**EXCERPTED DATA**.
Lemma m4f_stored x m : cpu_ok x ->
  saved m4f (m4f_frame x m) (c_psp x - area m4f x) x /\
  forall a, a < c_psp x - area m4f x \/ c_psp x <= a -> m4f_frame x m !! a = m !! a.
Proof.
  intros [Hlen Hw Hlr Hfl Hfw]. assert (length (c_regs x ++ [c_lr x]) = 9%nat) as H9 by (rewrite length_app, Hlen; done).
  assert (Forall in_u32 (c_regs x ++ [c_lr x])) as Hw9 by (apply Forall_app; split; [done|by constructor]).
  unfold m4f_frame. split.
  - split; [done|]. split; [rewrite <- H9; by apply load_words_store|]. intros Hu. change (area m4f x) with (if uses_fp (c_lr x) then 100 else 36). rewrite Hu.
    rewrite load_words_store_other by (rewrite H9; lia). replace (c_psp x - 100 + 36) with (c_psp x - 64) by lia.
    rewrite <- Hfl. by apply load_words_store.
  - intros a Ha. rewrite store_words_other by (rewrite H9; simpl in *; destruct (uses_fp _); lia).
    simpl in Ha. destruct (uses_fp (c_lr x)); [|done]. apply store_words_other. rewrite Hfl. lia.
Qed.

Lemma pend_svc_m4f_spec ctx c x0 s :
  switchable s -> contexts_ok m4f ctx c s -> stacks_ok m4f ctx s -> ctx !! k_currp s = Some x0 ->
  wp (pend_svc_m4f c) (fun c' s' => contexts_kept m4f ctx x0 s c' s') s.
Proof.
  intros Hsw Hok Hst Hx0. pose proof (sk_cpu _ _ _ Hst _ _ Hx0) as Hcpu.
  destruct (Hok _ _ Hx0) as (o & Ho & Hsame). rewrite decide_True in Hsame by done. destruct Hsame as (Er & Elr & Ep & Ef).
  destruct (m4f_stored x0 (k_mem s) Hcpu) as [Hs Hm]. unfold pend_svc_m4f. rewrite Er, Ep, Elr. do 2 wp_step.
  assert (length (c_regs x0 ++ [c_lr x0]) = 9%nat) as H9 by (rewrite length_app, (co_regs _ Hcpu); done).
  assert (forall (k : Z -> KM cpu) (Q : cpu -> kstate HS -> Prop),
    wp (k (c_psp x0 - area m4f x0)) Q (upd_mem (fun _ => m4f_frame x0 (k_mem s)) (upd_pendsv (fun _ => false) s)) ->
    wp (sp <- (if uses_fp (c_lr x0) then push_regs (c_psp x0) (c_fp c) else ret (c_psp x0));;
        sp <- push_regs sp (c_regs x0 ++ [c_lr x0]);; k sp) Q (upd_pendsv (fun _ => false) s)) as Hpush.
  { intros k Q HQ. unfold m4f_frame in HQ. simpl area in HQ. destruct (uses_fp (c_lr x0)) eqn:Hu; wp_step.
    - rewrite Ef by done. apply wp_push_regs. wp_step. apply wp_push_regs. rewrite H9, (co_fp _ Hcpu).
      replace (c_psp x0 - 4 * Z.of_nat 16 - 4 * Z.of_nat 9) with (c_psp x0 - 100) by lia. exact HQ.
    - wp_step. wp_step. apply wp_push_regs. rewrite H9. exact HQ. }
  apply Hpush. apply (handler_spec m4f ctx c x0 _ (m4f_frame x0 (k_mem s))); try done; [exact m4f_local|].
  intros top x s' Q Hx (-> & Hl & Hf) HQ. wp_step. eapply wp_load_regs; [exact Hl|]. cbv zeta.
  rewrite app_nth2 by (rewrite (co_regs _ Hx); lia). rewrite (co_regs _ Hx). change (nth (8 - 8) [c_lr x] 0) with (c_lr x).
  rewrite take_app_length' by (symmetry; exact (co_regs _ Hx)). destruct (uses_fp (c_lr x)) eqn:Hu.
  - wp_step. eapply wp_load_regs; [by apply Hf|]. wp_step. apply HQ. split_and!; simpl; try done. lia.
  - wp_step. apply HQ. split_and!; simpl; try done; [lia|congruence].
Qed.

(** ** The first context of a task *)

Context (terminator reent_size : Z).

(** The bytes of the stack before it is used, four in a word. *)
Definition fill_word : Z := 0x55555555.

(** The context and the exception frame [isix_task_create] has prepared: the task starts at
    [func] with [param] in r0, and returns to the terminator. *)
Definition first_context (c : cpu) (base : Z) : cpu := Cpu (replicate 8 fill_word) (c_lr c) (c_fp c) (base - 32).

Definition exception_frame (func param : Z) : list Z :=
  [param; fill_word; fill_word; fill_word; fill_word; terminator; func; INITIAL_XPSR].

(** The words of the frame the two ports have in common. *)
Lemma exception_frame_words base func param m :
  in_u32 terminator -> in_u32 func -> in_u32 param ->
  (forall a, base - 28 <= a <= base - 16 -> mem_read a 4 m = Some (word_bytes fill_word)) ->
  let m1 := mem_write (base - 4 - 4 - 4 - 5 * 4) (word_bytes param) (mem_write (base - 4 - 4 - 4) (word_bytes terminator)
    (mem_write (base - 4 - 4) (word_bytes func) (mem_write (base - 4) (word_bytes INITIAL_XPSR) m))) in
  load_words (base - 32) 8 m1 = Some (exception_frame func param).
Proof.
  intros Ht Hf Hp Hfill m1. assert (in_u32 fill_word /\ in_u32 INITIAL_XPSR) as [Hfw Hx] by done.
  assert (forall a, base - 28 <= a <= base - 16 -> mem_read a 4 m1 = Some (word_bytes fill_word)) as Hfill1.
  { intros a Ha. unfold m1. do 4 rewrite mem_read_write_other by (simpl; lia). by apply Hfill. }
  assert (mem_read (base - 32) 4 m1 = Some (word_bytes param)) as H0.
  { unfold m1. replace (base - 4 - 4 - 4 - 5 * 4) with (base - 32) by lia. apply (mem_read_write (word_bytes param)). }
  assert (mem_read (base - 12) 4 m1 = Some (word_bytes terminator)) as H5.
  { unfold m1. rewrite mem_read_write_other by (simpl; lia). replace (base - 4 - 4 - 4) with (base - 12) by lia.
    apply (mem_read_write (word_bytes terminator)). }
  assert (mem_read (base - 8) 4 m1 = Some (word_bytes func)) as H6.
  { unfold m1. do 2 rewrite mem_read_write_other by (simpl; lia). replace (base - 4 - 4) with (base - 8) by lia.
    apply (mem_read_write (word_bytes func)). }
  assert (mem_read (base - 4) 4 m1 = Some (word_bytes INITIAL_XPSR)) as H7.
  { unfold m1. do 3 rewrite mem_read_write_other by (simpl; lia). apply (mem_read_write (word_bytes INITIAL_XPSR)). }
  clearbody m1. apply load_words_cons; [done|exact H0|].
  do 4 (apply load_words_cons; [done|apply Hfill1; lia|]).
  apply load_words_cons; [done|rewrite <- H5; f_equal; lia|]. apply load_words_cons; [done|rewrite <- H6; f_equal; lia|].
  apply load_words_cons; [done|rewrite <- H7; f_equal; lia|]. done.
Qed.

Lemma fill_words a n stack depth m :
  stack <= a -> a + 4 * Z.of_nat n <= stack + depth ->
  load_words a n (mem_fill stack MAGIC_FILL_VALUE (Z.to_nat depth) m) = Some (replicate n fill_word).
Proof.
  revert a. induction n as [|n IH]; intros a H1 H2; [done|]. apply load_words_cons; [done| |apply IH; lia].
  rewrite mem_read_fill by lia. done.
Qed.

Lemma fill_word_at a stack depth m :
  stack <= a -> a + 4 <= stack + depth ->
  mem_read a 4 (mem_fill stack MAGIC_FILL_VALUE (Z.to_nat depth) m) = Some (word_bytes fill_word).
Proof. intros H1 H2. rewrite mem_read_fill by lia. done. Qed.

Lemma first_stack_words stack depth func param m :
  in_u32 terminator -> in_u32 func -> in_u32 param -> 64 <= depth ->
  let base := stack + depth in let r := first_stack terminator stack depth func param m in
  fst r = base - 64 /\ load_words (base - 64) 8 (snd r) = Some (replicate 8 fill_word) /\
  load_words (base - 32) 8 (snd r) = Some (exception_frame func param).
Proof.
  intros Ht Hf Hp Hd base. unfold first_stack, _isixp_task_init_stack. fold base. cbv zeta. cbn [fst snd]. split_and!; [lia| |].
  - rewrite (load_words_ext 8 (base - 64) (mem_fill stack MAGIC_FILL_VALUE (Z.to_nat depth) m)); [apply fill_words; unfold base; lia|].
    intros a Ha. by do 4 rewrite mem_write_other by (simpl; lia).
  - apply exception_frame_words; try done. intros a Ha. apply fill_word_at; unfold base in *; lia.
Qed.

(** The same of the Cortex-M4F port: the link register is saved, too. *)
Lemma init_stack_m4f_words stack depth func param m c :
  in_u32 terminator -> in_u32 func -> in_u32 param -> 68 <= depth ->
  let base := stack + depth in
  let r := init_stack_m4f terminator base func param (mem_fill stack MAGIC_FILL_VALUE (Z.to_nat depth) m) in
  saved m4f (snd r) (fst r) (Cpu (replicate 8 fill_word) INITIAL_EXEC_RETURN (c_fp c) (base - 32)) /\
  load_words (base - 32) 8 (snd r) = Some (exception_frame func param).
Proof.
  intros Ht Hf Hp Hd base. unfold init_stack_m4f. fold base. cbv zeta. cbn [fst snd]. split.
  - split; [cbn [c_psp c_lr]; change (uses_fp INITIAL_EXEC_RETURN) with false; cbv iota; lia|]. split; [|done].
    apply (load_words_app 8 1).
    + rewrite (load_words_ext 8 _ (mem_fill stack MAGIC_FILL_VALUE (Z.to_nat depth) m)); [apply fill_words; unfold base; lia|].
      intros a Ha. by do 5 rewrite mem_write_other by (simpl; lia).
    + apply load_words_cons; [done| |done]. replace (base - 4 - 4 - 4 - 5 * 4 - 4 - 8 * 4 + 4 * Z.of_nat 8) with (base - 4 - 4 - 4 - 5 * 4 - 4) by lia.
      apply (mem_read_write (word_bytes INITIAL_EXEC_RETURN)).
  - rewrite (load_words_ext 8 (base - 32) (mem_write (base - 4 - 4 - 4 - 5 * 4) (word_bytes param) (mem_write (base - 4 - 4 - 4) (word_bytes terminator)
      (mem_write (base - 4 - 4) (word_bytes func) (mem_write (base - 4) (word_bytes INITIAL_XPSR) (mem_fill stack MAGIC_FILL_VALUE (Z.to_nat depth) m)))))).
    + apply exception_frame_words; try done. intros a Ha. apply fill_word_at; unfold base in *; lia.
    + intros a Ha. by rewrite mem_write_other by (simpl; lia).
Qed.

(** ** The first task *)

Lemma svc_m3_spec c x o s :
  k_tasks s !! k_currp s = Some o -> saved m3 (k_mem s) (t_top_stack o) x ->
  wp (svc_m3 c) (fun c' s' => same m3 x c' /\ s' = upd_masked (fun _ => false) (upd_schrun (fun _ => true) s)) s.
Proof.
  intros Ho [Et Hl]. rewrite Et in Hl. unfold svc_m3. do 4 wp_step. wp_step. eapply wp_task_get; [exact Ho|]. rewrite Et. wp_step.
  eapply wp_load_regs; [exact Hl|]. do 3 wp_step. split; [|done]. split; [done|]. simpl. lia.
Qed.

Lemma svc_m4f_spec c x o s :
  cpu_ok x -> k_tasks s !! k_currp s = Some o -> saved m4f (k_mem s) (t_top_stack o) x -> uses_fp (c_lr x) = false ->
  wp (svc_m4f c) (fun c' s' => same m4f x c' /\ s' = upd_masked (fun _ => false) (upd_schrun (fun _ => true) s)) s.
Proof.
  intros Hx Ho (Et & Hl & _) Hu. rewrite Hu in Et. rewrite Et in Hl. unfold svc_m4f. do 4 wp_step. wp_step. eapply wp_task_get; [exact Ho|]. rewrite Et.
  wp_step. eapply wp_load_regs; [exact Hl|]. do 3 wp_step. rewrite app_nth2 by (rewrite (co_regs _ Hx); lia). rewrite (co_regs _ Hx).
  change (nth (8 - 8) [c_lr x] 0) with (c_lr x). rewrite take_app_length' by (symmetry; exact (co_regs _ Hx)).
  split; [|done]. split_and!; simpl; try done; [lia|congruence].
Qed.

(** The first task starts with its context in the processor, on a core that is supported. *)
Lemma start_first_task_spec cpuid c x o s :
  cpuid <> CPUID_CORTEX_M7_r0p1 -> cpuid <> CPUID_CORTEX_M7_r0p0 ->
  k_tasks s !! k_currp s = Some o -> saved m3 (k_mem s) (t_top_stack o) x ->
  wp (_isix_port_start_first_task cpuid svc_m3 c) (fun c' s' => same m3 x c' /\ k_schrun s' = true /\ k_masked s' = false) s.
Proof.
  intros H1 H2 Ho Hs. unfold _isix_port_start_first_task, check_cpu_revision.
  rewrite (proj2 (Z.eqb_neq _ _) H1), (proj2 (Z.eqb_neq _ _) H2). do 2 wp_step.
  eapply wp_mono; [by eapply svc_m3_spec|]. by intros c' s' [? ->].
Qed.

**WHAT YOU ARE ASKED TO DO**. In the listing above, find every line with the word "congruence" and copy it out.

**ANSWER SPACE**.
  - wp_step. apply HQ. split_and!; simpl; try done; [lia|congruence].
  split; [|done]. split_and!; simpl; try done; [lia|congruence].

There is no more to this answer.